EDIT: interesting follow-up here how to create factor variables from quosures in functions using ggplot and dplyr?
ggplot does not yet support tidy eval syntax (you can't use the !!). You need to use more traditional standard evaluation calls.
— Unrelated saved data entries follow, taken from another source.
(** A consistent state after [copytup_heap] charged for the tuple. *)
Lemma copytup_heap_ok keys0 s ins used t :
  initial_inv keys0 s ins used ->
  exists s' stup, copytup_heap s t = Ok (s', stup) /\
    initial_inv keys0 s' ins (used + GetMemoryChunkSpace (t_len t)) /\
    is_entry (sortKeys s') stup t /\
    memtupcount s' = memtupcount s /\ memtupsize s' = memtupsize s /\
    bounded s' = bounded s /\ bound s' = bound s /\ allowedMem s' = allowedMem s /\
    randomAccess s' = randomAccess s.
Proof.
  intros Hinv. pose proof Hinv as []. destruct (initial_keys_wf _ _ _ _ Hinv) as [Hwf Htc].
  destruct (kw_abbrev _ Hwf) as (k & ks & Hk & Hab).
  unfold copytup_heap. set (s1 := USEMEM _ s).
  assert (Hinv1 : initial_inv keys0 s1 ins (used + GetMemoryChunkSpace (t_len t))).
  { subst s1. split; try done; [by destruct ii_array0|]. cbn. lia. }
  change (sortKeys s1) with (sortKeys s). rewrite Hk.
  destruct (heap_getattr t (ssup_attno k)) as [d isn] eqn:Hg.
  assert (Hraw : forall conv, abbrev_converter k = conv ->
            conv = None \/ isn = true -> is_entry (k :: ks) (mk_stup (Some t) d isn 0) t).
  { intros conv Hc Hor. split; [done|]. cbn. rewrite Hg, Hc.
    destruct conv; [|done]. by destruct Hor as [? | ->]. }
  destruct (abbrev_converter k) as [conv|] eqn:Hconv.
  2:{ exists s1. eexists. split; [done|]. split; [done|]. change (sortKeys s1) with (sortKeys s).
      rewrite Hk. split; [by apply (Hraw None); auto|done]. }
  destruct isn eqn:Hisn.
  { exists s1. eexists. split; [done|]. split; [done|]. change (sortKeys s1) with (sortKeys s).
    rewrite Hk. split; [by apply (Hraw (Some conv)); auto|done]. }
  assert (Hkeys0 : sortKeys s = keys0 /\ bounded s = false).
  { destruct ii_keys0 as [? | Hd].
    - split; [done|]. destruct (bounded s) eqn:Hb; [|done].
      destruct (ii_bound0 eq_refl) as [_ Hd]. rewrite Hd in Hk.
      destruct keys0 as [|k0 ks0]; [done|]. cbn in Hk. injection Hk as <- _. by cbn in Hconv.
    - rewrite Hd in Hk. destruct keys0 as [|k0 ks0]; [done|]. cbn in Hk. injection Hk as <- _. by cbn in Hconv. }
  destruct Hkeys0 as [Hkeys0 Hnb].
  unfold consider_abort_common. change (sortKeys s1) with (sortKeys s). rewrite Hk.
  change (status s1) with (status s). change (memtupcount s1) with (memtupcount s).
  assert (Hshort : is_entry (k :: ks) (mk_stup (Some t) (conv d) false 0) t).
  { split; [done|]. cbn. by rewrite Hg, Hconv. }
  destruct (bool_decide (status s = TSS_INITIAL) && (memtupcount s >=? abbrevNext s1)).
  2:{ cbn [rbind negb]. exists s1. eexists. split; [done|]. split; [done|].
      change (sortKeys s1) with (sortKeys s). rewrite Hk. done. }
  unfold abbrev_ok in Hab. rewrite Hconv in Hab. destruct Hab as [[abort Habort] _].
  rewrite Habort. cbn [memtupcount set_abbrevNext].
  change (memtupcount s1) with (memtupcount s).
  destruct (abort (memtupcount s)); cbn [negb rbind].
  - eexists _, _. split; [done|]. cbn -[Z.add]. split.
    + destruct ii_array0 as [Hl Hs Hb]. split; cbn -[Z.add]; try done.
      * split; cbn; [|lia|done].
        unfold zlen in *. by rewrite restore_datum1_length.
      * right. by rewrite Hkeys0.
      * intros Hb'. rewrite Hnb in Hb'. done.
      * lia.
      * rewrite Hk. rewrite Hk in ii_entries0. unfold ztake in *. by apply restore_datum1_entries.
    + rewrite Hk. split; [|done]. split; [done|]. cbn. by rewrite Hg.
  - eexists _, _. split; [done|]. split.
    + destruct Hinv1 as [? [] ? ? ? ? ? ? ? ? ?]. split; try done; by split.
    + change (sortKeys _) with (sortKeys s). rewrite Hk. done.
Qed.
You can use aes_q in ggplot to help with this.
get_charts1 <- function(data, mygroup){
quo_var <- enquo(mygroup)
df_agg <- data %>%
group_by(!!quo_var) %>%
summarize(mean = mean(value, na.rm = TRUE),
count = n()) %>%
ungroup()
ggplot(df_agg, aes_q(x = quote(count), y = quote(mean), color = quo_var, group = quo_var)) +
geom_point() +
geom_line()
}
get_charts1(dataframe, group)
ggplot2 v3.0.0 released in July 2018 supports !! (bang bang), !!!, and :=. aes_()/aes_q() and aes_string() are soft-deprecated.
OP's original code should work
library(tidyverse)
get_charts1 <- function(data, mygroup){
quo_var <- enquo(mygroup)
df_agg <- data %>%
group_by(!!quo_var) %>%
summarize(mean = mean(value, na.rm = TRUE),
count = n()) %>%
ungroup()
ggplot(df_agg, aes(x = count, y = mean,
color = !!quo_var, group = !!quo_var)) +
geom_point() +
geom_line()
}
get_charts1(dataframe, group)
Edit: using the tidy evaluation pronoun .data[] to slice the chosen variable from the data frame also works
get_charts2 <- function(data, mygroup){
df_agg <- data %>%
group_by(.data[[mygroup]]) %>%
summarize(mean = mean(value, na.rm = TRUE),
count = n()) %>%
ungroup()
ggplot(df_agg, aes(x = count, y = mean,
color = .data[[mygroup]], group = .data[[mygroup]])) +
geom_point() +
geom_line()
}
get_charts2(dataframe, "group")
Created on 2018-04-04 by the reprex package (v0.2.0).